Colon cancer is a serious disease that can be fatal. While there are many types of colon cancer, all of them begin in the cells of the colon (the lower part of the large intestine). Cancer develops when these cells grow out of control and form tumors. Colon cancer affects men and women equally but often begins after age 45.
There are no symptoms at first, but as the tumor grows larger, it may cause blood in your stool or pain in your abdomen or back. If you're diagnosed with this disease, treatment usually involves surgery to remove part or all of your colon, chemotherapy, and radiation therapy.
But if you eat foods high in fiber (such as fruits and vegetables), which help move waste through your body quickly, you'll significantly reduce the risk of developing this condition!
American Cancer Society data indicate that colon cancer is the most common cancer in the country. It's also the third leading cause of cancer deaths in the U.S., so it's essential to know how to prevent this disease from developing. Colon cancer develops when cells within your colon start dividing uncontrollably, which can lead to tumors or growths called polyps (colorectal polyps).
The two main types of colon cancers are:
The lower part (or rectum) is where most cancers occur because it contains more blood vessels than any other section along your digestive tract, making them easier targets for disease-causing agents like viruses or bacteria.
Colon cancer is the third leading cause of cancer-related deaths in the United States. It affects more than 100,000 Americans yearly and is most often diagnosed in people between 50 and 75.
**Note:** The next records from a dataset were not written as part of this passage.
(* ===== verification/S3Fault.v ===== *)
(** * Fault injection for the S3 client: [kvstore/s3_fault_injection.py]

    [FaultInjectingS3Client] as a function from clients to clients: its state adds
    the counters, the number of draws from [random.Random(seed)] and the offsets of
    the throttled bodies it has handed out. The sequence of random numbers of a seed
    is an argument; [time.sleep] only waits. *)

From Stdlib Require Import SpecFloat.
From S2P Require Import Prelude PyText Float64 Errors PyVal Json Tokenization Record Url S3Client PyConv.
Import MNotations ResNotations.
Local Open Scope m_scope.

Definition DEFAULT_OPERATIONS : list pystr :=
  [str "get_object"; str "put_object"; str "head_object"; str "delete_object"].

Record S3FaultInjectionConfig := mkConfig {
  latency_ms : f64; error_rate : f64; timeout_rate : f64; throttle_mbps : f64;
  seed : Z; operations : list pystr; enabled : bool;
}.

(** ** Configuration *)

Section Config.
Context `{UnicodeData} `{PyBuiltins}.
Local Open Scope res_scope.

Definition non_empty (s : pystr) : bool := negb (bool_decide (s = [])).

Definition _parse_operations (raw : pyval) : res (list pystr) :=
  match raw with
  | PNone => Ok DEFAULT_OPERATIONS
  | PStr s => Ok (List.filter non_empty (map str_strip (split_char 44 s)))
  | PList l | PTuple l => res_map (List.filter non_empty) (res_list (fun v => res_map str_strip (py_str v)) l)
  | PDict d => Ok (List.filter non_empty (map str_strip d.*1))
  | _ => Raise (err TypeError (str "object is not iterable"))
  end.

Definition zero : f64 := f64_of_Z 0.
Definition one : f64 := f64_of_Z 1.

(** [0.0 <= x <= 1.0]. *)
Definition is_rate (x : f64) : bool := f64_leb zero x && f64_leb x one.

Definition validated (c : S3FaultInjectionConfig) : res S3FaultInjectionConfig :=
  ensure (negb (f64_ltb (latency_ms c) zero)) (err ValueError (str "latency_ms must be >= 0")) ;?
  ensure (is_rate (error_rate c)) (err ValueError (str "error_rate must be between 0 and 1")) ;?
  ensure (is_rate (timeout_rate c)) (err ValueError (str "timeout_rate must be between 0 and 1")) ;?
  ensure (negb (f64_ltb (throttle_mbps c) zero)) (err ValueError (str "throttle_mbps must be >= 0")) ;?
  let unknown := py_sort str_leb (elements (list_to_set (C := gset pystr) (operations c) ∖ list_to_set DEFAULT_OPERATIONS)) in
  ensure (bool_decide (unknown = []))
    (err ValueError (str "unknown S3 fault injection operations: " ++ join (str ", ") unknown)) ;?
  Ok c.

(** [raw.get(name, default) or other]. *)
Definition get_or (name : pystr) (d : list (pystr * pyval)) (missing other : pyval) : pyval :=
  let v := default missing (dict_get name d) in if truthy v then v else other.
The risk factors for colon cancer include:
Colon cancer ranks third in terms of the most common cancers in the United States and the second leading cause of cancer death. The most common sign of colon cancer is blood in your stool, but hemorrhoids or other conditions can also cause this symptom. Consult your doctor if you experience any unusual symptoms or have a family history of colon cancer.
A colonoscopy allows your doctor to examine your large intestine (colon) for signs of cancer and precancerous polyps. During a colonoscopy, your doctor inserts an instrument called a colonoscope into your anus and guides it gently into your rectum and up into your colon. After washing out your colon with water, they use the scope to look for abnormal areas that might need additional testing.
If you get regular screenings (such as annual physicals), you can find colorectal cancer at an early stage when it's more treatable than when it's discovered later. Early detection also means less invasive treatment options—and better long-term outcomes—for you and those around you.
Many foods can help prevent colon cancer. These include fruits and vegetables, whole grains, legumes, and green tea.
In a study of more than 110,000 people, researchers found that consuming fruits and vegetables may reduce the risk of colon cancer by about 30 percent. Aside from being low in fat, fruits, and vegetables are also rich in fiber and antioxidants that fight free radicals.
Whole grains are another way to protect against colon cancer because they're rich in fiber and antioxidants. Whole-grain cereal products have been shown to reduce the risk of colon cancer by up to 40 percent compared with refined cereal products like white bread or rice cakes.
Legumes—beans, peas, lentils—are also a good choice if you're looking for foods that can help prevent colon cancer because they contain fiber along with other nutrients such as folate (vitamin B9), which helps reduce homocysteine levels in the body (high homocysteine levels are associated with increased risk of heart disease).
Finally, green tea has been found to reduce the risk of several types of cancer, including colorectal cancer; one study found that drinking five cups per day could reduce your chances by as much as 50 percent!
To prevent colon cancer, knowing what foods are good for you and how they can help is essential. The best thing about these foods is that they're easy to add to your diet--you don't have to give up anything except maybe less red meat or processed meats!